Saturday, August 06, 2022

Ukraine: a Potemkin Village Kind of War

In his 2004 book on the 1914-18 European apocalypse, Cataclysm: the First World War as Political Tragedy, British historian David Stevenson states the war was “a cataclysm of a special kind, a man-made catastrophe produced by political acts” (from the “Introduction,” first paragraph).  Indeed, that is Stevenson’s thesis, that the Great War was a political tragedy of the first order of magnitude.  While Stevenson’s analysis perhaps over-emphasizes the role of the European political class, certainly terrible decision-making played a major part in both launching and then needlessly prolonging a war that wasted an estimated 10 million soldiering lives.  In the context of the current clash in Ukraine, Stevenson’s argument remains relevant.

Today, whether it’s Biden, Boris Johnson, Macron, Trudeau, or the EU’s Ursula von der “Crazy” (peripatetic Cypriot commentator Alex Christoforou’s coinage for von der Leyen), the Collective West’s reaction to Putin’s “Special Military Operation” has been a spectacular failure.  This really is a gang that can’t shoot straight unless, of course, they are shooting themselves in their Collective foot.  “Sanctions and Arms!” “Sanctions and Arms!” they all shouted with self-righteous indignation when Putin finally struck, as if “Sanctions and Arms!” would bring the Russian Bear to its knees, exposing Putin’s folly and crushing his regime…

Well, 3+ months into this horrific conflict, it appears that the TransAtlanticans’ policy of “Sanctions and Arms!” has proven ineffective, not to mention entirely delusional.  On the “Sanctions” front, this economic weapon has completely back-fired, with soaring fuel prices and open talk of looming food shortages — in the West!  Counter-intuitively, it seems as if Western leaders have declared war on their own citizens as much as the Russians.  Who could have foreseen that “Gas-for-Rubles” would become a catchphrase in 2022?

With reference to the massive “Arms!” transfers to AmericaNATOstan’s Ukrainian proxy forces:  How many more dead or surrendered Ukrainians will it take to show incontrovertibly both the cruelty and imbecility of this “More Weapons!” policy?  The mid-May mass surrender of the cornered Ukrainian troops in the Azovstal Steel Works — AzovStalingrad? — in Mariupol provides one clue; the current Russian rolling-up of the Donbass will be the next.  In other words:  if NATO wants to fight Russia in Ukraine, they are going to have to do it themselves.

The good news so far on this possible development is that the Death Star, or Pentagon, has no appetite for going “toe-to-toe with the Rooskie!” (Quote, if I recall it correctly, from General Buck “Bucky” Turdgeson in Stanley Kubrick’s 1964 film Dr Strangelove, although George C. Scott’s excitably nihilist character is actually advocating for fighting directly with “the Rooskie!” in the movie).
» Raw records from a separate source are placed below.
Definition is_nil (s : list Z) : bool :=
  match s with [] => true | _ => false end.

Fixpoint bytes_eqb (a b : list Z) : bool :=
  match a, b with
  | [], [] => true
  | x :: a', y :: b' => (x =? y) && bytes_eqb a' b'
  | _, _ => false
  end.

Definition isZeros (p : list Z) : bool := forallb (fun b => b =? 0) p.
Definition allFF (p : list Z) : bool := forallb (fun b => b =? 255) p.

(** [ip.To4()] *)
Definition IP_To4 (ip : IP) : IP :=
  if (length ip =? IPv4len)%nat then ip
  else if (length ip =? IPv6len)%nat && isZeros (firstn 10 ip)
          && (idx ip 10 =? 255) && (idx ip 11 =? 255)
       then skipn 12 ip
       else [].

(** [net.CIDRMask(ones, bits)]; the loop over the mask bytes. *)
Fixpoint CIDRMask_loop (l : nat) (n : Z) : IPMask :=
  match l with
  | O => []
  | S l' =>
      if 8 <=? n then 255 :: CIDRMask_loop l' (n - 8)
      else Z.lxor 255 (Z.shiftr 255 n) :: CIDRMask_loop l' 0
  end.

Definition net_CIDRMask (ones bits : Z) : IPMask :=
  if negb (bits =? 32) && negb (bits =? 128) then []
  else if (ones <? 0) || (bits <? ones) then []
  else CIDRMask_loop (Z.to_nat (bits / 8)) ones.

(** [ip.Mask(mask)] *)
Definition IP_Mask (ip : IP) (mask : IPMask) : IP :=
  let mask :=
    if (length mask =? IPv6len)%nat && (length ip =? IPv4len)%nat
       && allFF (firstn 12 mask)
    then skipn 12 mask else mask in
  let ip :=
    if (length mask =? IPv4len)%nat && (length ip =? IPv6len)%nat
       && bytes_eqb (firstn 12 ip) v4InV6Prefix
    then skipn 12 ip else ip in
  if negb (length ip =? length mask)%nat then []
  else map (fun p => Z.land (fst p) (snd p)) (combine ip mask).

(** [simpleMaskLength(mask)]: the number of leading one bits, or -1 when the
    mask is not of the form 1...10...0. *)
Fixpoint leading_ones (k : nat) (v : Z) (n : Z) : Z * Z :=
  match k with
  | O => (v, n)
  | S k' => if negb (Z.land v 128 =? 0) then leading_ones k' (u8 (Z.shiftl v 1)) (n + 1)
            else (v, n)
  end.

Fixpoint simpleMaskLength_from (mask : IPMask) (n : Z) : Z :=
  match mask with
  | [] => n
  | v :: rest =>
      if v =? 255 then simpleMaskLength_from rest (n + 8)
      else
        let '(v', n') := leading_ones 8 v n in
        if negb (v' =? 0) then -1
        else if isZeros rest then n' else -1
  end.

Definition simpleMaskLength (mask : IPMask) : Z := simpleMaskLength_from mask 0.

(** [mask.Size()] *)
Definition IPMask_Size (m : IPMask) : Z * Z :=
  let ones := simpleMaskLength m in
  if ones =? -1 then (0, 0) else (ones, Z.of_nat (length m) * 8).

(** [networkNumberAndMask(n)] *)
Definition networkNumberAndMask (n : IPNet) : IP * IPMask :=
  let ip4 := IP_To4 (IPNet_IP n) in
  let ip := if is_nil ip4 then IPNet_IP n else ip4 in
  if is_nil ip4 && negb (length ip =? IPv6len)%nat then ([], [])
  else if (length (IPNet_Mask n) =? IPv4len)%nat then
         if negb (length ip =? IPv4len)%nat then ([], []) else (ip, IPNet_Mask n)
  else if (length (IPNet_Mask n) =? IPv6len)%nat then
         if (length ip =? IPv4len)%nat then (ip, skipn 12 (IPNet_Mask n))
         else (ip, IPNet_Mask n)
  else ([], []).

(** [n.Contains(ip)] *)
Fixpoint masked_eqb (nn : IP) (m : IPMask) (ip : IP) : bool :=
  match nn, ip with
  | a :: nn', b :: ip' =>
      let mi := match m with [] => 0 | x :: _ => x end in
      if negb (Z.land a mi =? Z.land b mi) then false
      else masked_eqb nn' (tl m) ip'
  | _, _ => true
  end.

Definition IPNet_Contains (n : IPNet) (ip : IP) : bool :=
  let '(nn, m) := networkNumberAndMask n in
  let x := IP_To4 ip in
  let ip := if is_nil x then ip else x in
  if negb (length ip =? length nn)%nat then false
  else masked_eqb nn m ip.

(* ================================================================= *)
(** ** Decimal text *)

Definition digit_char (d : Z) : ascii := ascii_of_nat (48 + Z.to_nat d).

(** [appendDecimal] of package [netip]: one octet in decimal. *)
Definition appendDecimal (x : byte) : string :=
  let s := String (digit_char (x mod 10)) "" in
  let s := if 10 <=? x then String (digit_char (x / 10 mod 10)) s else s in
  if 100 <=? x then String (digit_char (x / 100)) s else s.

(** [itoa.Uitoa]: the buffer holds 20 digits. *)
Fixpoint Uitoa_loop (room : nat) (val : Z) (buf : string) : string :=
  match room with
  | O => buf
  | S room' =>
      if 10 <=? val
      then Uitoa_loop room' (val / 10) (String (digit_char (val - val / 10 * 10)) buf)
      else String (digit_char val) buf
  end.

Definition Uitoa (val : Z) : string :=
  if val =? 0 then "0" else Uitoa_loop 20 val "".

(** [ip.String()]: dotted decimal for a four-byte address.  The textual
    form of a sixteen-byte address that is not IPv4-mapped is not embedded. *)
Definition IP_String (ip : IP) : string :=
  match ip with
  | [] => "<nil>"
  | _ =>
      match IP_To4 ip with
      | [a; b; c; d] =>
          (appendDecimal a ++ "." ++ appendDecimal b ++ "." ++
           appendDecimal c ++ "." ++ appendDecimal d)%string
      | _ => "?"
      end
  end.

(** [n.String()] for a network whose mask is a prefix mask. *)
Definition IPNet_String (n : IPNet) : string :=
  let '(nn, m) := networkNumberAndMask n in
  if is_nil nn || is_nil m then "<nil>"
  else
    let l := simpleMaskLength m in
    if l =? -1 then (IP_String nn ++ "/" ++ "?")%string
    else (IP_String nn ++ "/" ++ Uitoa l)%string.

(* ================================================================= *)
(** ** Parsing: [netip.ParseAddr], [dtoi], [net.ParseCIDR] *)

Definition is_digit (c : ascii) : bool :=
  let n := nat_of_ascii c in (48 <=? n)%nat && (n <=? 57)%nat.

Definition digit_val (c : ascii) : Z := Z.of_nat (nat_of_ascii c) - 48.

Definition chr_dot : ascii := "."%char.
Definition chr_colon : ascii := ":"%char.
Definition chr_percent : ascii := "%"%char.
Definition chr_slash : ascii := "/"%char.

(** The state of the loop of [parseIPv4Fields]: the value and digit count of
    the current field, the index of the field, the fields stored so far. *)
Record v4state := mkV4 { v4_val : Z; v4_pos : nat; v4_digLen : nat; v4_fields : list Z }.

(** One character [c] at index [i] of [s]; [prev] is [s[i-1]], [last] tells
    whether [i = len(s)-1].  [None] is a [parseAddrError]. *)
Definition parseIPv4_char (st : v4state) (first last : bool) (prev c : ascii)
  : option v4state :=
  if is_digit c then
    if (v4_digLen st =? 1)%nat && (v4_val st =? 0) then None
    else
      let val := v4_val st * 10 + digit_val c in
      if 255 <? val then None
      else Some (mkV4 val (v4_pos st) (S (v4_digLen st)) (v4_fields st))
  else if Ascii.eqb c chr_dot then
    if first || last || Ascii.eqb prev chr_dot then None
    else if (v4_pos st =? 3)%nat then None
    else Some (mkV4 0 (S (v4_pos st)) 0 (v4_fields st ++ [u8 (v4_val st)]))
  else None.

Definition no_more (s : list ascii) : bool :=
  match s with [] => true | _ :: _ => false end.

Fixpoint parseIPv4_loop (st : v4state) (first : bool) (prev : ascii) (s : list ascii)
  : option v4state :=
  match s with
  | [] => Some st
  | c :: rest =>
      match parseIPv4_char st first (no_more rest) prev c with
      | None => None
      | Some st' => parseIPv4_loop st' false c rest
      end
  end.

(** [parseIPv4]: the four fields of a dotted-decimal address. *)
Definition parseIPv4 (s : list ascii) : option (list Z) :=
  match parseIPv4_loop (mkV4 0 0 0 []) true zero s with
  | None => None
  | Some st =>
      if (v4_pos st <? 3)%nat then None
      else Some (v4_fields st ++ [u8 (v4_val st)])
  end.

(** [netip.ParseAddr]: the first of '.', ':' and '%' selects the parser. *)
Inductive addr_parse : Type :=
| AddrError
| AddrV4 (fields : list Z)
| AddrV6Text.

Fixpoint ParseAddr_scan (whole rest : list ascii) : addr_parse :=
  match rest with
  | [] => AddrError
  | c :: rest' =>
      if Ascii.eqb c chr_dot then
        match parseIPv4 whole with Some f => AddrV4 f | None => AddrError end
      else if Ascii.eqb c chr_colon then AddrV6Text
      else if Ascii.eqb c chr_percent then AddrError
      else ParseAddr_scan whole rest'
  end.

Definition ParseAddr (s : list ascii) : addr_parse := ParseAddr_scan s s.

(** [dtoi]: a decimal prefix of [s]; the result is (n, i, ok). *)
Definition big : Z := 16777215.

Fixpoint dtoi_loop (s : list ascii) (n : Z) (i : nat) : Z * nat * bool :=
  match s with
  | c :: rest =>
      if is_digit c then
        let n' := n * 10 + digit_val c in
        if big <=? n' then (big, i, false) else dtoi_loop rest n' (S i)
      else if (i =? 0)%nat then (0, 0%nat, false) else (n, i, true)
  | [] => if (i =? 0)%nat then (0, 0%nat, false) else (n, i, true)
  end.

Definition dtoi (s : list ascii) : Z * nat * bool := dtoi_loop s 0 0%nat.

(** [s[:i]] and [s[i+1:]] at the first '/'. *)
Fixpoint cut_slash (s : list ascii) : option (list ascii * list ascii) :=
  match s with
  | [] => None
  | c :: rest =>
      if Ascii.eqb c chr_slash then Some ([], rest)
      else match cut_slash rest with
           | Some (a, m) => Some (c :: a, m)
           | None => None
           end
  end.

(** [net.ParseCIDR], as in the Go releases that the README asks for (a
    field with a leading zero is an error).  An IPv4 address comes back in
    its sixteen-byte form, the network with a four-byte address and a
    four-byte mask. *)
Inductive cidr_parse : Type :=
| CIDRError
| CIDROk (ip : IP) (ipNet : IPNet)
| CIDRv6Text.

Definition net_ParseCIDR (s : string) : cidr_parse :=
  match cut_slash (list_ascii_of_string s) with
  | None => CIDRError
  | Some (addr, mask) =>
      match ParseAddr addr with
      | AddrError => CIDRError
      | AddrV6Text => CIDRv6Text
      | AddrV4 f =>
          let '(n, i, ok) := dtoi mask in
          if negb ok || negb (i =? length mask)%nat || (n <? 0) || (32 <? n)
          then CIDRError
          else
            let m := net_CIDRMask n 32 in
            let addr16 := v4InV6Prefix ++ f in
            CIDROk addr16 (mkIPNet (IP_Mask addr16 m) m)
      end
  end.

(* ================================================================= *)
(** ** The range expander of [main.go] *)

Inductive error : Type :=
| ErrInvalidCIDR        (* "invalid CIDR format: ..." *)
| ErrIPv6NotSupported   (* "IPv6 not supported, please use IPv4 CIDR" *)
| ErrNetworkTooSmall.   (* "network too small for scanning" *)

Inductive result (A : Type) : Type :=
| Ok (a : A)
| Err (e : error).
Arguments Ok {A} a.
Arguments Err {A} e.

(** [inc(ip)]: the loop over [j = len(ip)-1 .. 0]; [inc_from j ip] runs it
    from index [j-1] downwards. *)
Fixpoint inc_from (j : nat) (ip : IP) : IP :=
  match j with
  | O => ip
  | S j' =>
      let ip' := upd ip j' (u8 (idx ip j' + 1)) in
      if 0 <? idx ip' j' then ip' else inc_from j' ip'
  end.

Definition inc (ip : IP) : IP := inc_from (length ip) ip.

(** The [for] loop of [parseCIDR]. *)
Fixpoint parseCIDR_loop (fuel : nat) (ipNet : IPNet) (ip : IP) (ips : list string)
  : run (list string) :=
  match fuel with
  | O => OutOfFuel
  | S fuel' =>
      if IPNet_Contains ipNet ip
      then parseCIDR_loop fuel' ipNet (inc ip) (ips ++ [IP_String ip])
      else Ret ips
  end.

(** [ips[1 : len(ips)-1]] *)
Definition drop_ends {A} (l : list A) : list A := removelast (tl l).

Definition parseCIDR (fuel : nat) (cidr : string) : run (result (list string)) :=
  match net_ParseCIDR cidr with
  | CIDRError => Ret (Err ErrInvalidCIDR)
  | CIDRv6Text => Unmodelled
  | CIDROk ip ipNet =>
      if is_nil (IP_To4 ip) then Ret (Err ErrIPv6NotSupported)
      else
        run_bind (parseCIDR_loop fuel ipNet (IP_Mask ip (IPNet_Mask ipNet)) [])
          (fun ips =>
             if (length ips <? 2)%nat then Ret (Err ErrNetworkTooSmall)
             else Ret (Ok (drop_ends ips)))
  end.

(** The [for] loop of [splitIntoSubnets]. *)
Definition ip_to_uint32 (current : IP) : Z :=
  Z.lor (Z.lor (Z.lor (u32 (Z.shiftl (idx current 0) 24))
                      (u32 (Z.shiftl (idx current 1) 16)))
               (u32 (Z.shiftl (idx current 2) 8)))
        (idx current 3).

Definition store_uint32 (current : IP) (ipInt : Z) : IP :=
  let current := upd current 0 (u8 (Z.shiftr ipInt 24)) in
  let current := upd current 1 (u8 (Z.shiftr ipInt 16)) in
  let current := upd current 2 (u8 (Z.shiftr ipInt 8)) in
  upd current 3 (u8 ipInt).

Definition step : Z := Z.shiftl 1 (32 - 24).

Fixpoint splitIntoSubnets_loop (fuel : nat) (ipNet : IPNet) (current : IP)
  (subnets : list string) : run (list string) :=
  match fuel with
  | O => OutOfFuel
  | S fuel' =>
      let subnet := mkIPNet current (net_CIDRMask 24 32) in
      let subnets := subnets ++ [IPNet_String subnet] in
      let ipInt := u32 (ip_to_uint32 current + u32 step) in
      let current := store_uint32 current ipInt in
      if negb (IPNet_Contains ipNet current) then Ret subnets
      else splitIntoSubnets_loop fuel' ipNet current subnets
  end.
(** * jira-issue-creator: a shallow embedding of [src/index.js]

    The action searches the tracker for an open issue with the requested
    summary, updates its description when it changed or creates a new issue,
    and puts the issue into a named future sprint.  This development embeds
    the transport ([sendHttpRequest]), the description normaliser
    ([removeTimestamp]), the sprint resolver ([getSprintId]) and the
    orchestrator ([createOrUpdateJiraStory]) and settles the properties the
    specification states about them.

    Modelling conventions.
    - A JavaScript string is the list of its UTF-16 code units.
    - A value that comes out of [JSON.parse] is a [jsvalue]; numbers are
      restricted to integers (sprint ids, lengths).
    - Effects are recorded in a trace of events (requests that leave the
      process, timer waits, log lines, the action's output and its failure
      signal); a promise that rejects and a [throw] are the [Rejected] result.
    - The remote service, the clock and the platform functions the file calls
      but does not define ([JSON.parse], [encodeURIComponent], the URL parser,
      base64, string-to-number coercion) are the fields of a [world]. *)

From Stdlib Require Import List ZArith NArith String Ascii Bool Lia.
Import ListNotations.

Set Implicit Arguments.
Set Warnings "-register-all".

(* ================================================================== *)
(** ** JavaScript strings *)

Module JsString.

Definition codeunit := N.
Definition jsstring := list codeunit.

(** An ASCII literal of the source, as code units. *)
Definition js (s : string) : jsstring :=
  map N_of_ascii (list_ascii_of_string s).

Definition LF : codeunit := 10%N.
Definition QUOTE : codeunit := 34%N.

Fixpoint eqb (a b : jsstring) : bool :=
  match a, b with
  | [], [] => true
  | x :: a', y :: b' => N.eqb x y && eqb a' b'
  | _, _ => false
  end.

(** [stripPrefix p s] is [Some rest] when [s = p ++ rest]. *)
Fixpoint stripPrefix (p s : jsstring) : option jsstring :=
  match p with
  | [] => Some s
  | c :: p' =>
      match s with
      | [] => None
      | x :: s' => if N.eqb x c then stripPrefix p' s' else None
      end
  end.

(** [String.prototype.startsWith]. *)
Definition startsWith (s p : jsstring) : bool :=
  match stripPrefix p s with Some _ => true | None => false end.

(** ECMAScript LineTerminator: LF, CR, LS, PS.  The regular-expression
    atom [.] (without the [s] flag) matches every code unit but these. *)
Definition isLineTerminator (c : codeunit) : bool :=
  N.eqb c 10 || N.eqb c 13 || N.eqb c 8232 || N.eqb c 8233.

(** ECMAScript WhiteSpace, the characters [String.prototype.trim] removes
    together with the line terminators. *)
Definition isWhiteSpace (c : codeunit) : bool :=
  N.eqb c 9 || N.eqb c 11 || N.eqb c 12 || N.eqb c 32 || N.eqb c 160
  || N.eqb c 5760 || (N.leb 8192 c && N.leb c 8202)
  || N.eqb c 8239 || N.eqb c 8287 || N.eqb c 12288 || N.eqb c 65279.

Definition isTrimmed (c : codeunit) : bool :=
  isWhiteSpace c || isLineTerminator c.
In fact, the Pentagon has been far more sober in its assessments than either the US State Department or the American Congress (not to mention our rabid Blue-and-Yellow Press), which mindlessly voted $40 billion more for the “Ukrainian” war.

So, the Ukraine Flag imogee crowd continues to maintain its “Stand by Ukraine!” Potemkin Village idiot mentality.  Of course, the Western Corporate Press is still leading the daily Cheers and Rahs!” for Ukraine, painting a false narrative of constant Ukrainian victory — but only if we can get Zelensly a few more howitzers, tanks, planes, drones, Javelins, Harpoons (NATO boots-on-the-ground, perchance?), and bullets.  Oh, and maybe we can donate a Ouija board to President Comedian so he can summon back the “Ghost of Kyiv”?  That would truly clear the Ukrainian skies of the Russian invader this time, right?

The Potemkin Village: a Historical Snap Shot

“Potemkin spared no effort or expense in showcasing Russia’s power and resources.  He even surprised the Empress with a battalion of ‘Amazons’–100 Greek women dressed in crimson skirts and gold-trimmed jackets (spencers) topped by gold-spangled turbans with ostrich feathers.” 1

Many things are meant, or possibly indicated, by the phrase “Potemkin Village,” which is generally understood as a kind of decorative front overlaid upon a particularly squalid or sordid reality so as to deceive the viewer as to the true state of affairs.  Today, we might call it a form of “disinformation,” whereas in times past the term “deception” would have adequately described this phenomenon.

Roundabout 1775, Russian Empress Catherine the Second (aka “the Great,” who ruled Russia from 1762 to 1796, or rather a long run…) appointed her “flamboyant favorite,” courtier Grigory Potemkin, to the office of Governor-General over most of what is now known as “Ukraine.”  At that time, the newly acquired Russian imperial lands were known as “Novorossiya,” or “New Russia,” in accordance with a “new”-naming fad popular amongst the prevailing European imperial powers.  In 1787, to commemorate her 25th year upon the Muscovite throne, Catherine embarked upon a 6 month journey through Novorossiya to Crimea, an extravagant political vacation with Lots of FireWorks!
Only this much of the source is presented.